The first assault was fended off by the Turkish defenders of the castle, and de Souches switched to continuous shelling of the castle, which greatly disturbed the Turks, the Upper and Lower Towns were burned. The shelling of the castle lasted another three days, and part of its walls completely collapsed, but the Turks did not surrender.

Kurd Mehmed Pasha, who was in the castle, broke out with 300 horsemen, but most of his soldiers were lost in the fight.

De Souches received reinforcements, and the defenders began to negotiate surrender.

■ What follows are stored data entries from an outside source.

(* ===== verification/OpService.v ===== *)
(** The operation service (internal/operation/service.go): the review token of
    a preview, the manual and the scheduled enqueue under the workspace lease,
    and the errors a caller sees. *)
From stdpp Require Import gmap.
From S2P Require Import Prelude.
From S2P Require Import GoText.
From S2P Require Import JobsTypes.
From S2P Require Import Tokens.
From S2P Require Import OpTypes.
From S2P Require Import OpExecutor.

#[local] Open Scope string_scope.
#[local] Open Scope Z_scope.

(** ** The service *)

(** The errors of the package; a guard's own error is passed on by its text. *)
Inductive OpError :=
| ErrBusy | ErrActive | ErrChanged | ErrInvalid | ErrRecovery | ErrWorkspace | ErrConfiguration | ErrUnavailable
| Guarded (text : string)
| NewFailed (text : string).
#[export] Instance OpError_eq_dec : EqDecision OpError.
Proof. solve_decision. Defined.

Definition second : Z := 1000000000.
Definition defaultOperationTimeout : Z := 30 * 60 * second.
Definition maximumOperationTimeout : Z := 3600 * second.

Record Policy := mk_policy { Timeout : Z }.
Definition DefaultPolicy : Policy := mk_policy defaultOperationTimeout.

(** The components behind the interfaces answer the calls; what is left of the
    service is its policy and its key. *)
Record Service := mk_service { sv_policy : Policy; sv_tokenKey : bytes }.
Record Preview := mk_preview { ReviewedPreviewToken : string; pv_Intent : ExecutionIntent; pv_Policy : Policy }.

(** [complete]: every dependency was given.  [random]: what reading 32 bytes
    yields.  [jobs]: what [jobs.New] answers. *)
Definition New (complete : bool) (policy : Policy) (random : option bytes) (jobs : result string unit) : result OpError Service :=
  _ ← reject_if (negb complete) (NewFailed "native operation dependencies are required");
  _ ← reject_if ((Timeout policy <=? 0) || (maximumOperationTimeout <? Timeout policy)) (NewFailed "native operation policy is invalid");
  match random with
  | None => Err (NewFailed "initialize native operation review tokens")
  | Some key =>
      match jobs with
      | Err text => Err (NewFailed text)
      | Ok _ => Ok (mk_service policy key)
      end
  end.

Definition operationAcquireError (e : failure) : OpError := if errors_is e WorkspaceBusy then ErrBusy else ErrUnavailable.

Definition operationPreparationError (e : failure) : OpError :=
  if errors_is e ConfigurationBusy || errors_is e WorkspaceBusy then ErrBusy
  else if errors_is e ConfigurationChanged || errors_is e WorkspaceSourceChanged then ErrChanged
  else if errors_is e ConfigurationInvalid || errors_is e WorkspaceRecoveryRequired || errors_is e WorkspaceNoSelection then
    if errors_is e WorkspaceRecoveryRequired then ErrRecovery
    else if errors_is e WorkspaceNoSelection then ErrWorkspace
    else ErrConfiguration
  else ErrUnavailable.

(** ** Review tokens *)

(** What the token of a review binds, in the order it is written. *)
Definition certificate_values (c : ExecutionCertificate) : list bytes :=
  write_text (ec_Name c) ++ write_list write_text (ec_Domains c) ++ write_text (ec_Account c) ++ write_text (ec_CA c)
  ++ write_text (ec_ChallengeName c) ++ write_text (ec_ChallengeMode c).
Definition access_values (a : ExecutionCloudAccess) : list bytes :=
  write_text (ca_ChallengeName a) ++ write_text (ca_Provider a) ++ write_text (ca_AuthMode a) ++ write_list write_text (ca_Files a)
  ++ write_text (ca_Helper a) ++ write_text (ca_Metadata a).
Definition review_values (policy : Policy) (revision evidence : string) (intent : ExecutionIntent) : list bytes :=
  write_text "acmemux-manual-operation-preview-v2" ++ write_text revision ++ write_text evidence
  ++ write_text (ei_WorkingDirectory intent) ++ write_text (ei_ConfigurationPath intent) ++ write_text (ei_StoragePath intent)
  ++ write_text (ei_RuntimeIdentity intent) ++ write_text (ei_RuntimeManifestID intent)
  ++ write_list certificate_values (ei_Certificates intent) ++ write_list access_values (ei_CloudAccess intent)
  ++ write_integer (uint64 (Z.quot (Timeout policy) second)).

Section Service.
Context `{Digests}.

Definition reviewToken (service : Service) (revision evidence : string) (intent : ExecutionIntent) : string :=
  token (sv_tokenKey service) (review_values (sv_policy service) revision evidence intent).
Definition plan_token (service : Service) (plan : ExecutionPlan) : string :=
  reviewToken service (ep_Revision plan) (ep_ReviewedEvidenceSHA256 plan) (ep_Intent plan).

(** ** Operations *)

Definition request_detail (c : ExecutionCertificate) : RequestItem :=
  mk_RequestItem (ec_Name c) (ec_Account c) (ec_CA c) (ec_ChallengeKind c) (ec_ChallengeMode c).
Definition requestFromPlan (plan : ExecutionPlan) : Request :=
  let intent := ep_Intent plan in
  mk_Request (ep_ReviewedEvidenceSHA256 plan) (ec_Name <$> ei_Certificates intent)
    (mk_RequestContext (ei_RuntimeIdentity intent) (ei_RuntimeManifestID intent) (ei_ConfigurationPath intent) (ei_StoragePath intent))
    (request_detail <$> ei_Certificates intent).

Definition ServicePreview (service : option Service) : proc (result OpError Preview) :=
  match service with
  | None => mret (Err ErrUnavailable)
  | Some service =>
      lease ← call (TryAcquire PurposeManualRun);
      match lease with
      | Err e => mret (Err (operationAcquireError e))
      | Ok _ =>
          plan ← call PrepareExecution;
          released ← call Release;
          match plan with
          | Err e => mret (Err (operationPreparationError e))
          | Ok plan =>
              if is_err released then _ ← close_plan plan; mret (Err ErrUnavailable)
              else _ ← close_plan plan; mret (Ok (mk_preview (plan_token service plan) (ep_Intent plan) (sv_policy service)))
          end
      end
  end.

(** The error of an enqueue of the jobs. *)
Definition submit_error (e : JobsTypes.Error) : OpError := match e with JobsTypes.ErrActive => ErrActive | _ => ErrUnavailable end.
Definition submit (kind : Kind) (request : Request) : proc (result OpError Operation) :=
  operation ← call (Submit kind request);
  mret (map_err submit_error operation).

(** With the enqueue mutex held.  [guard]: whether a guard was given. *)
Definition Enqueue (service : option Service) (guard : bool) (reviewedPreviewToken : string) : proc (result OpError Operation) :=
  match service with
  | None => mret (Err ErrInvalid)
  | Some service =>
      if negb guard || negb (validReviewToken reviewedPreviewToken) then mret (Err ErrInvalid)
      else
        lease ← call (TryAcquire PurposeManualRun);
        match lease with
        | Err e => mret (Err (operationAcquireError e))
        | Ok _ =>
            plan ← call PrepareExecution;
            match plan with
            | Err e => _ ← call Release; mret (Err (operationPreparationError e))
            | Ok plan =>
                if negb (String.eqb (plan_token service plan) reviewedPreviewToken)
                then _ ← close_plan plan; _ ← call Release; mret (Err ErrChanged)
                else
                  _ ← close_plan plan;
                  released ← call Release;
                  if is_err released then mret (Err ErrUnavailable)
                  else
                    allowed ← call Authorize;
                    match allowed with
                    | Err text => mret (Err (Guarded text))
                    | Ok _ => submit KindManual (requestFromPlan plan)
                    end
            end
        end
  end.

Definition EnqueueScheduled (service : option Service) : proc (result OpError Operation) :=
  match service with
  | None => mret (Err ErrUnavailable)
  | Some service =>
      lease ← call (TryAcquire PurposeScheduled);
      match lease with
      | Err e => mret (Err (operationAcquireError e))
      | Ok _ =>
          plan ← call PrepareExecution;
          match plan with
          | Err e => _ ← call Release; mret (Err (operationPreparationError e))
          | Ok plan =>
              _ ← close_plan plan;
              released ← call Release;
              if is_err released then mret (Err ErrUnavailable) else submit KindScheduled (requestFromPlan plan)
          end
      end
  end.
End Service.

The commanders agreed on the terms of a free retreat, and on April 18 the remaining Turkish army of 400 horsemen and 200 infantry, left Nitra.

== Aftermath ==
In the castle, de Souches left 800 soldiers and a few hundred horsemen.

De Souches planned to restore the destroyed walls. Paris von Spankau, whom he made captain of the castle, advised the strategic demolition of the Lower Town to obtain building material for the restoration work. At the request of Palatine Ferenc Wesselényi, Jean-Louis Raduit de Souches abandoned this plan.

Nitra remained in the Royal Hungary even after the Treaty of Vasvár. The bishop of the city, Miklós Pálffy, started fortifying the castle in 1669, because he was afraid that it would be attacked by the Ottomans again.